For no reason at all, without love, without even attraction she [Laevsky’s mistress] gives herself to the first vulgar person [poshlyak] she met. Then she feels that mud was flung at her and this mud got stuck to her whole body so that even an ocean of water would not wash it off. (VI)

 

A surgeon at the Kalugano hospital who tells Van about Rack's death, Dr Fitzbishop is what Russians call a poshlyak ('pretentious vulgarian'):

 

Dr Fitzbishop had said, rubbing his hands, that the Luga laboratory said it was the not always lethal 'arethusoides' but it had no practical importance now, because the unfortunate music teacher, and composer, was not expected to spend another night on Demonia, and would be on Terra, ha-ha, in time for evensong.
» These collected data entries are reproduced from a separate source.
Lemma lost_game_witness :
  ∃ s,
    play halves (makeInitialState beginner) [REVEAL 0 0; REVEAL 0 3] = Ok s ∧
    (∃ p x, losingCell s = Some p ∧ cellAt (board s) p.1 p.2 = Some x ∧
            isMine x = true ∧ isRevealed x = true) ∧
    ∀ r c x, cellAt (board s) r c = Some x → isMine x = true → isRevealed x = true.
Proof.
  eexists. split; [vm_compute; reflexivity|].
  apply (lost_game (mkState _ lost beginner 0 0 None (Some (0, 3)))); [|reflexivity].
  apply (play_reachable halves [REVEAL 0 0; REVEAL 0 3] (makeInitialState beginner));
    [apply reachable_init|].
  vm_compute. reflexivity.
Defined.

(** ** The moves and the fields of the state *)

(** X19.  The status of a game only moves forward: a move other than
    [NEW_GAME] and [SET_DIFFICULTY] keeps the status, or starts the game
    ([idle] to [playing] or [won], by a [REVEAL] or a [FLAG]), or ends it
    ([playing] to [won] or [lost], by a [REVEAL] or a [CHORD]).  A [FLAG]
    and a [TICK] never end a game. *)
Theorem status_machine rnd s a s' :
  ¬ isReset a → reducer rnd s a = Ok s' →
  status s' = status s ∨
  (status s = idle ∧ (status s' = playing ∨ status s' = won ∨ status s' = lost) ∧
   ((∃ r c, a = REVEAL r c) ∨ (status s' = playing ∧ ∃ r c, a = FLAG r c))) ∨
  (status s = playing ∧ (status s' = won ∨ status s' = lost) ∧
   ((∃ r c, a = REVEAL r c) ∨ (∃ r c, a = CHORD r c))).
Proof.
  intros Hreset Hrun. destruct a as [r c|r c|r c| |d|]; simpl in Hrun; try done.
  - (* REVEAL *)
    case_bool_decide as Hgate; [left; by simplify_eq|].
    destruct (readCell (board s) r c) as [x| |]; [|done..]. cbn [bind] in Hrun.
    destruct (isRevealed x || isFlagged x); [left; by simplify_eq|].
    assert (∀ b st, (st = playing ∧ status s = idle) ∨ (st = status s ∧ status s ≠ idle) →
      (do b' <- revealCell b r c;
       do hit <- readCell b' r c;
       if isMine hit then Ok (lostState s b' (r, c))
       else if checkWin b' (mines (DIFFICULTIES (difficulty s)))
            then Ok (withBoard s b' won)
            else Ok (withBoard s b' st)) = Ok s' →
      status s' = status s ∨
      (status s = idle ∧ (status s' = playing ∨ status s' = won ∨ status s' = lost) ∧
       ((∃ r0 c0, REVEAL r c = REVEAL r0 c0) ∨
        (status s' = playing ∧ ∃ r0 c0, REVEAL r c = FLAG r0 c0))) ∨
      (status s = playing ∧ (status s' = won ∨ status s' = lost) ∧
       ((∃ r0 c0, REVEAL r c = REVEAL r0 c0) ∨ (∃ r0 c0, REVEAL r c = CHORD r0 c0))))
      as Htail.
    { intros b st Hst Htail.
      destruct (revealCell b r c) as [b'| |]; [|done..]. cbn [bind] in Htail.
      destruct (readCell b' r c) as [hit| |]; [|done..]. cbn [bind] in Htail.
      assert (status s = idle ∨ status s = playing) as Hs
        by (destruct (status s); tauto).
      destruct (isMine hit); [|destruct (checkWin b' _)];
        injection Htail as <-; simpl.
      - right. destruct Hs as [Hs|Hs]; [left|right]; by eauto 10.
      - right. destruct Hs as [Hs|Hs]; [left|right]; by eauto 10.
      - destruct Hst as [[-> Hidle]|[-> _]]; [|by left].
        right. left. by eauto 10. }
    case_bool_decide as Hidle.
    + destruct (placeMines _ _ _ _ _) as [b1| |]; [|done..]. cbn [bind] in Hrun.
      destruct (computeAdjacent b1) as [b2| |]; [|done..]. cbn [bind fst snd] in Hrun.
      apply (Htail b2 playing); [by left|done].
    + cbn [bind fst snd] in Hrun. apply (Htail (board s) (status s)); [by right|done].
  - (* FLAG *)
    case_bool_decide as Hgate; [left; by simplify_eq|].
    destruct (readCell (board s) r c) as [x| |]; [|done..]. cbn [bind] in Hrun.
    destruct (isRevealed x); [left; by simplify_eq|].
    destruct (toggleFlag (board s) r c) as [b'| |]; [|done..]. cbn [bind] in Hrun.
    destruct (readCell b' r c) as [y| |]; [|done..]. cbn [bind] in Hrun.
    injection Hrun as <-. simpl. case_bool_decide as Hidle; [|by left].
    right. left. by eauto 10.
  - (* CHORD *)
    case_bool_decide as Hgate; [left; by simplify_eq|].
    assert (status s = playing) as Hplay by (destruct (status s); tauto).
    destruct (chordReveal (board s) r c) as [b| |]; [|done..]. cbn [bind] in Hrun.
    destruct (scanBoard b 0) as [p|]; [|destruct (checkWin b _)];
      injection Hrun as <-; simpl.
    + right. right. by eauto 10.
    + right. right. by eauto 10.
    + by left.
  - (* TICK *)
    case_bool_decide; injection Hrun as <-; by left.
Qed.

Lemma status_machine_witness :
  ∃ s',
    reducer halves (makeInitialState beginner) (FLAG 0 0) = Ok s' ∧
    (status s' = status (makeInitialState beginner) ∨
     (status (makeInitialState beginner) = idle ∧
      (status s' = playing ∨ status s' = won ∨ status s' = lost) ∧
      ((∃ r c, FLAG 0 0 = REVEAL r c) ∨
       (status s' = playing ∧ ∃ r c, FLAG 0 0 = FLAG r c))) ∨
     (status (makeInitialState beginner) = playing ∧
      (status s' = won ∨ status s' = lost) ∧
      ((∃ r c, FLAG 0 0 = REVEAL r c) ∨ (∃ r c, FLAG 0 0 = CHORD r c)))).
Proof.
  eexists. split; [reflexivity|].
  apply (status_machine halves (makeInitialState beginner) (FLAG 0 0)).
  - intros H. exact H.
  - reflexivity.
Defined.

(** X20.  A move other than [NEW_GAME] and [SET_DIFFICULTY] keeps the
    difficulty and [startTime]; only a [TICK] changes [elapsed], only a
    [FLAG] changes [flagCount], by one, and only a move that loses the
    game changes [losingCell]. *)
Theorem reducer_fields rnd s a s' :
  ¬ isReset a → reducer rnd s a = Ok s' →
  difficulty s' = difficulty s ∧ startTime s' = startTime s ∧
  (elapsed s' = elapsed s ∨ (a = TICK ∧ elapsed s' = elapsed s + 1)) ∧
  (flagCount s' = flagCount s ∨
   ((∃ r c, a = FLAG r c) ∧
    (flagCount s' = flagCount s + 1 ∨ flagCount s' = flagCount s - 1))) ∧
  (losingCell s' = losingCell s ∨
   (status s' = lost ∧ status s ≠ lost ∧ is_Some (losingCell s'))).
Proof.
  intros Hreset Hrun. destruct a as [r c|r c|r c| |d|]; simpl in Hrun; try done.
  - (* REVEAL *)
    case_bool_decide as Hgate; [simplify_eq; tauto|].
    destruct (readCell (board s) r c) as [x| |]; [|done..]. cbn [bind] in Hrun.
    destruct (isRevealed x || isFlagged x); [simplify_eq; tauto|].
    destruct (if bool_decide (status s = idle) then _ else _) as [[b0 st]| |];
      [|done..].
    cbn [bind fst snd] in Hrun.
    destruct (revealCell b0 r c) as [b'| |]; [|done..]. cbn [bind] in Hrun.
    destruct (readCell b' r c) as [hit| |]; [|done..]. cbn [bind] in Hrun.
    destruct (isMine hit); [|destruct (checkWin b' _)];
      injection Hrun as <-; simpl; split_and!; try tauto.
    right. split_and!; [done|tauto|by eexists].
  - (* FLAG *)
    case_bool_decide as Hgate; [simplify_eq; tauto|].
    destruct (readCell (board s) r c) as [x| |]; [|done..]. cbn [bind] in Hrun.
    destruct (isRevealed x); [simplify_eq; tauto|].
    destruct (toggleFlag (board s) r c) as [b'| |]; [|done..]. cbn [bind] in Hrun.
    destruct (readCell b' r c) as [y| |]; [|done..]. cbn [bind] in Hrun.
    injection Hrun as <-. simpl. split_and!; try tauto.
    right. split; [by eauto|]. destruct (isFlagged y); [by left|right; lia].
  - (* CHORD *)
    case_bool_decide as Hgate; [simplify_eq; tauto|].
    assert (status s = playing) as Hplay by (destruct (status s); tauto).
    destruct (chordReveal (board s) r c) as [b| |]; [|done..]. cbn [bind] in Hrun.
    destruct (scanBoard b 0) as [p|]; [|destruct (checkWin b _)];
      injection Hrun as <-; simpl; split_and!; try tauto.
    right. split_and!; [done|congruence|by eexists].
  - (* TICK *)
    case_bool_decide; injection Hrun as <-; simpl; split_and!; tauto.
Qed.

Lemma reducer_fields_witness :
  ∃ s',
    reducer halves chordState (CHORD 0 1) = Ok s' ∧
    difficulty s' = difficulty chordState ∧ startTime s' = startTime chordState ∧
    (elapsed s' = elapsed chordState ∨
     (CHORD 0 1 = TICK ∧ elapsed s' = elapsed chordState + 1)) ∧
    (flagCount s' = flagCount chordState ∨
     ((∃ r c, CHORD 0 1 = FLAG r c) ∧
      (flagCount s' = flagCount chordState + 1 ∨
       flagCount s' = flagCount chordState - 1))) ∧
    (losingCell s' = losingCell chordState ∨
     (status s' = lost ∧ status chordState ≠ lost ∧ is_Some (losingCell s'))).
Proof.
  eexists. split; [vm_compute; reflexivity|].
  apply (reducer_fields halves chordState (CHORD 0 1)).
  - intros H. exact H.
  - vm_compute. reflexivity.
Defined.

(** ** New boards, flags and chords *)

(** X21.  [makeEmptyBoard] builds a board of the given dimensions whose
    cells are all covered, without mine, flag or count; it has a cell at
    a coordinate exactly when the coordinate is within the dimensions. *)
Theorem makeEmptyBoard_blank nrows ncols :
  shape (makeEmptyBoard nrows ncols) = replicate nrows ncols ∧
  (∀ r c, cellAt (makeEmptyBoard nrows ncols) r c =
     if decide (0 ≤ r < Z.of_nat nrows ∧ 0 ≤ c < Z.of_nat ncols)
     then Some makeCell else None) ∧
  mineCells (makeEmptyBoard nrows ncols) = 0%nat ∧
  flaggedCells (makeEmptyBoard nrows ncols) = 0%nat ∧
  countsComputed (makeEmptyBoard nrows ncols).
Proof.
  assert (∀ r c x, cellAt (makeEmptyBoard nrows ncols) r c = Some x → x = makeCell)
    as Hblank.
  { intros r c x Hx. rewrite cellAt_makeEmptyBoard in Hx. case_decide; by simplify_eq. }
  split_and!.
  - apply shape_makeEmptyBoard.
  - apply cellAt_makeEmptyBoard.
  - apply mineCells_zero. by intros r c x ->%Hblank.
  - apply flaggedCells_makeEmptyBoard.
  - intros r c x Hx. rewrite (Hblank _ _ _ Hx). simpl.
    rewrite mineNeighbors_none; [done|]. intros q _. unfold isMineAt.
    destruct (cellAt _ q.1 q.2) as [y|] eqn:Hy; [|done]. by rewrite (Hblank _ _ _ Hy).
Qed.

(** X22.  [toggleFlag] on a covered cell changes the number of flags of
    the board by one, down when the cell was flagged and up when it was
    not; the mines stay, and the counts stay those of the mines. *)
Theorem toggleFlag_counts b r c x :
  cellAt b r c = Some x → isRevealed x = false →
  ∃ b' : Board,
    toggleFlag b r c = Ok b' ∧
    Z.of_nat (flaggedCells b') =
      Z.of_nat (flaggedCells b) + (if isFlagged x then -1 else 1) ∧
    mineCells b' = mineCells b ∧
    (countsComputed b → countsComputed b').
Proof.
  intros Hx Hrev.
  destruct (toggleFlag_spec b r c x Hx) as (b' & Hrun & Hshape & Hcells).
  assert (∀ r' c', cellAt b' r' c' =
            if decide ((r', c') = (r, c)) then flipFlag <$> cellAt b r' c'
            else cellAt b r' c') as Hcells'.
  { intros r' c'. rewrite Hcells.
    destruct (decide ((r', c') = (r, c) ∧ isRevealed x = false)) as [[? _]|Hn];
      destruct (decide ((r', c') = (r, c))); try done. by destruct Hn. }
  assert (boardRel sameMines b b') as Hrel.
  { apply boardRel_intro; [done|]. intros r' c' z Hz. rewrite Hcells', Hz.
    destruct (decide _); simpl; (eexists; split; [done|]); by split. }
  exists b'. split_and!; [done| | |].
  - by apply (flaggedCells_toggle b b' r c x).
  - apply (boardRel_mineCells sameMines); [|done]. by intros ?? [? _].
  - by apply (boardRel_countsComputed sameMines).
Qed.

Lemma toggleFlag_counts_witness :
  ∃ b' : Board,
    toggleFlag flagInTheMiddle 0 1 = Ok b' ∧
    Z.of_nat (flaggedCells b') = Z.of_nat (flaggedCells flagInTheMiddle) + -1 ∧
    mineCells b' = mineCells flagInTheMiddle ∧
    (countsComputed flagInTheMiddle → countsComputed b').
Proof.
  apply (toggleFlag_counts flagInTheMiddle 0 1 flaggedCell); reflexivity.
Defined.





(** ** The displays of the HUD *)

Lemma padStart_threeDigits k :
  0 ≤ k ≤ 999 → padStart (pretty k) 3 = threeDigits k.
Proof.
  intros Hk.
  assert (forallb (λ k, bool_decide (padStart (pretty k) 3 = threeDigits k))
                  (seqZ 0 1000) = true) as Hall by (vm_compute; reflexivity).
  rewrite forallb_forall in Hall.
  specialize (Hall k). rewrite bool_decide_eq_true in Hall. apply Hall.
  apply list_elem_of_In, elem_of_seqZ. lia.
Qed.

Lemma padStart_twoDigits k :
  0 ≤ k ≤ 99 → padStart (pretty k) 2 = twoDigits k.
Proof.
  intros Hk.
  assert (forallb (λ k, bool_decide (padStart (pretty k) 2 = twoDigits k))
                  (seqZ 0 100) = true) as Hall by (vm_compute; reflexivity).
  rewrite forallb_forall in Hall.
  specialize (Hall k). rewrite bool_decide_eq_true in Hall. apply Hall.
  apply list_elem_of_In, elem_of_seqZ. lia.
Qed.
Doc Fitz was what Russians call a poshlyak ('pretentious vulgarian') and in some obscure counter-fashion Van was relieved not to be able to gloat over the wretched Rack's martyrdom. (1.42)

 

VN's list of literary characters personifying poshlust include Laevsky in "The Duel," young Bloch in Proust's À la recherche du temps perdu ("In Search of Lost Time") and Marion (Molly) Bloom in Joyce's Ulysses.

 

The English title of Proust's novel brings to mind Milton's Paradise Lost. In his article O Miltone i shatobrianovom perevode poteryannogo raya ("On Milton and Chateaubriand's Translation of Paradise Lost," 1836) Pushkin criticizes Alfred de Vigny's novel Cinq Mars (in which Scudéry explains to the guests of Marion Delorme, cardinal de Richelieu's mistress, his allegorical map of love) and Victor Hugo's play Cromwell. In both the novel and the play John Milton appears as a character:

 

Альфред де Виньи в своём «Сен-Марсе» также выводит перед нами Мильтона и вот в каких обстоятельствах:
У славной Марии Делорм, любовницы кардинала Ришелье, собирается общество придворных и учёных. Скюдери толкует им свою аллегорическую карту любви. Гости в восхищении от крепости Красоты, стоящей на реке Гордости, от деревни Записочек, от гавани Равнодушия и проч. и проч. Все осыпают г-на Скюдери напыщенными похвалами, кроме Мольера, Корнеля и Декарта, которые тут же находятся. Вдруг хозяйка представляет обществу молодого путешествующего англичанина, по имени Джона Мильтона, и заставляет его читать гостям отрывки из «Потерянного Рая».

 

In Alfred de Vigny’s novel all guests of Marion Delorme (except Molière, Corneille and Descartes) are delighted with the fortress of Beauty on the river of Pride, with the village of Little Notes, with the harbor of Indifference, et cetera. Young Milton (whose eyes are red because of too much vigil or shedding too many tears) is asked to read aloud the excerpts from Paradise Lost. In his article Pushkin remarks that, actually, Milton composed Paradise Lost (publ. in 1667) much later, when he was completely blind.